Questions I asked them

  • Work life balance: what was their junior faculty experience like in the department?
  • Tenure: the department is very diverse in terms of the types of work people do. How do you manage expectations for tenure in terms of what to publish? How do you make the work commensurately?
  • College of Computing: what will CMS' engagement look like with the CoC?
  • Students: what gets undergraduate students excited to take a CMS class? What opportunities are there to work with students outside of the classroom?

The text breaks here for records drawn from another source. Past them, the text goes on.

Lemma status_protocol_reads e run r rid l tr :
  reads rid l (core_log tr) → status_protocol e run r (flat l) → status_protocol e run r tr.
Proof.
  intros Hr. unfold status_protocol.
  assert (omap status_write tr = omap status_write (flat l)) as ->.
  { rewrite <- (omap_core status_write) by (by intros []). refine (reads_view _ _ _ _ _ Hr).
    by intros ev [Ht|(res & r' & ->)]; [destruct ev|]. }
  intros [H|(st & a & H & Hst)]; [by left|right]. exists st, a. split; [done|]. destruct r; [|done].
  eapply ended_as_mono; [|exact Hst]. intros ev Hev%(reads_elem _ _ _ _ Hr).
  by apply list_elem_of_filter in Hev as [_ ?].
Qed.

(** ** No test before the driver *)

Section split.
Context {A : Type} (P : A → Prop).

Lemma split_after (a m pre post : list A) x :
  Forall (λ y, ¬ P y) a → P x → a ++ m = pre ++ x :: post → ∃ pre', pre = a ++ pre' ∧ m = pre' ++ x :: post.
Proof.
  intros Ha Hx. revert pre. induction Ha as [|y a Hy _ IH]; intros pre E; [by exists pre|].
  destruct pre as [|z pre]; simpl in E; [by injection E as -> _|]. injection E as -> E.
  destruct (IH pre E) as (pre' & -> & ->). by exists pre'.
Qed.

Lemma split_between (a m b pre post : list A) x :
  Forall (λ y, ¬ P y) a → Forall (λ y, ¬ P y) b → P x → a ++ m ++ b = pre ++ x :: post →
  ∃ pre' post', pre = a ++ pre' ∧ m = pre' ++ x :: post'.
Proof.
  intros Ha Hb Hx E. destruct (split_after _ _ _ _ _ Ha Hx E) as (pre' & -> & E').
  exists pre'. apply app_eq_inv in E' as [(k & -> & E')|(k & -> & ->)].
  - destruct k as [|z k]; simpl in E'; [|injection E' as -> ->; by exists k].
    subst b. by apply Forall_cons in Hb as [? _].
  - apply Forall_app in Hb as [_ Hb]. by apply Forall_cons in Hb as [? _].
Qed.

End split.

Ltac no_tests :=
  repeat (apply Forall_cons; split; [first [by intros []|intros ?; discriminate]|]); apply Forall_nil.

(** The VM runs, its driver is loaded and, for a Vishwa suite, its device is
    verified. *)
Definition booted (run : TestRun) (device : DeviceEntry) (vm : string) (pre : list log_event) : Prop :=
  ∃ l, reply_passed l ∧ LgSend vm (load_command run device) l ∈ pre ∧
    (isVishwaSuite (tr_TestSuiteID run) = true →
     ∃ v, reply_passed v ∧ LgSend vm (verify_command run device) v ∈ pre).

Definition driver_ready (e : ExecutionEngine) (run : TestRun) (vm : string) (pre : list log_event) : Prop :=
  ∃ device, FindDevice (en_registry e) (tr_DeviceID run) = Ok device ∧ booted run device vm pre ∧
    LgStartVM vm (Ok tt) ∈ pre.

Lemma booted_mono run device vm pre pre' :
  pre ⊆ pre' → booted run device vm pre → booted run device vm pre'.
Proof.
  intros Hsub (l & Hl & Hin & Hv). exists l. split_and!; [done|by apply Hsub|].
  intros E. destruct (Hv E) as (v & ? & ?). exists v. auto.
Qed.

Lemma boot_log_booted run device vm boot :
  boot_log run device vm boot → booted run device vm boot ∧ Forall (λ ev, ¬ is_test ev) boot.
Proof.
  intros (l & Hl & H). destruct (isVishwaSuite _) eqn:E; [destruct H as (v & Hv & ->)|subst];
    (split; [|by no_tests]); exists l; (split_and!; [done|set_solver|]); rewrite E; [|done].
  intros _. exists v. split; [done|set_solver].
Qed.

(** A life without tests, and one with tests on [vm], after [a]. *)
Definition untested (l : life_log) : Prop := ∃ evs, l = Calm evs ∧ Forall (λ ev, ¬ is_test ev) evs.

Other crowdsourced questions I found helpful

The questions below were crowdsourced by JK Flake (thread) but I marked the ones that I remember the search committee asking during my panel interview with an asterisk (I also had 1:1s with a couple of faculty members -- folks signed up and I had one with the search chair). I didn't actually take notes during the panel interview because I was too nervous just trying to answer the questions; many of them were straightforward enough that I didn't really feel the need to write them down. The one wild card that I really remember was a question about what I was reading now, and for my thoughts on Cowboy Bebop (thank god I'd actually seen it).

General

  • Why did you apply for the job?
  • What do you contribute/bring to the department?
  • What connections would you make with other faculty? *
  • How do you address X thing mentioned in job ad (reread job ad before)?
  • How are you different from leaders in your field?

Research

  • Describe your past experience and research
  • Where do you plan to take your research next? *
  • A 2/5/10 year plan * (NB: they asked me for a ten year plan lol -- phrased more like "what themes will continue to animate your work" but still, that is a long time horizon)
  • How will you make sure other labs can confirm or replicate your results?
  • What are the most important questions in your field right now and how does your work address them? *
  • Where do you think your field is going in the 10 years? How does your research connect to that and address challenges? *
  • What does your research matter (to community, to field, to lay people?)
  • How do you connect with community/outreach questions
  • Explain what you do in a way that a non-specialist could understand
  • Describe your experiences working with practitioners (as a researcher).
  • What is the most important/exciting finding from your work, so far? *

Funding

  • How will you fund your future research?
  • Any funding streams that are novel?
  • What will be the topic of your first grant, with what funder?
  • Describe your grant writing experience

Teaching & Mentoring

  • What is your teaching philosophy?
  • What classes would you want to teach? *
  • Any that we do not already offer?
  • Describe a dream class
  • What approach would you take to teaching X class? *
  • How do you incorporate students in research?
  • What projects would you have your first few grad students work on?
  • What about undergrads?
  • How do you promote diversity/inclusivity? (don’t restrict to race)
  • How would you address teaching our specific student population? *
  • How will you attract graduate students?
  • Methods for teaching to large and small classrooms (specific teaching techniques) *
  • Describe a situation in which you had to confront a research assistant (grad or undergrad) about not meeting expectations, how did you handle it?
  • Describe how you use technology and keep up with the latest technology in teaching
  • What are mentoring styles you would like to emulate (from your experience) vs things you would do differently?
  • Describe your mentoring experience/style/how available do you plan to be? *
  • Describe experiences working with international students
  • Consider your first couple of graduate students. 
  • What sort of training do you want them to get/area of expertise do you expect them to develop? (AKA what type of student are you going to produce?)

Logistics

  • How will you manage your lab?
  • How many people will you hire?
  • What will the people you hire do?
  • What do you need to be successful? What are your startup costs?

“Do you have any questions for me?”

  • Plan for department in next 5 years?
  • What do you like about working in the department?
  • What is the approach taken to mentoring?
  • What is the tenure/promotion process like?
  • What are the mechanisms for covering start-up costs?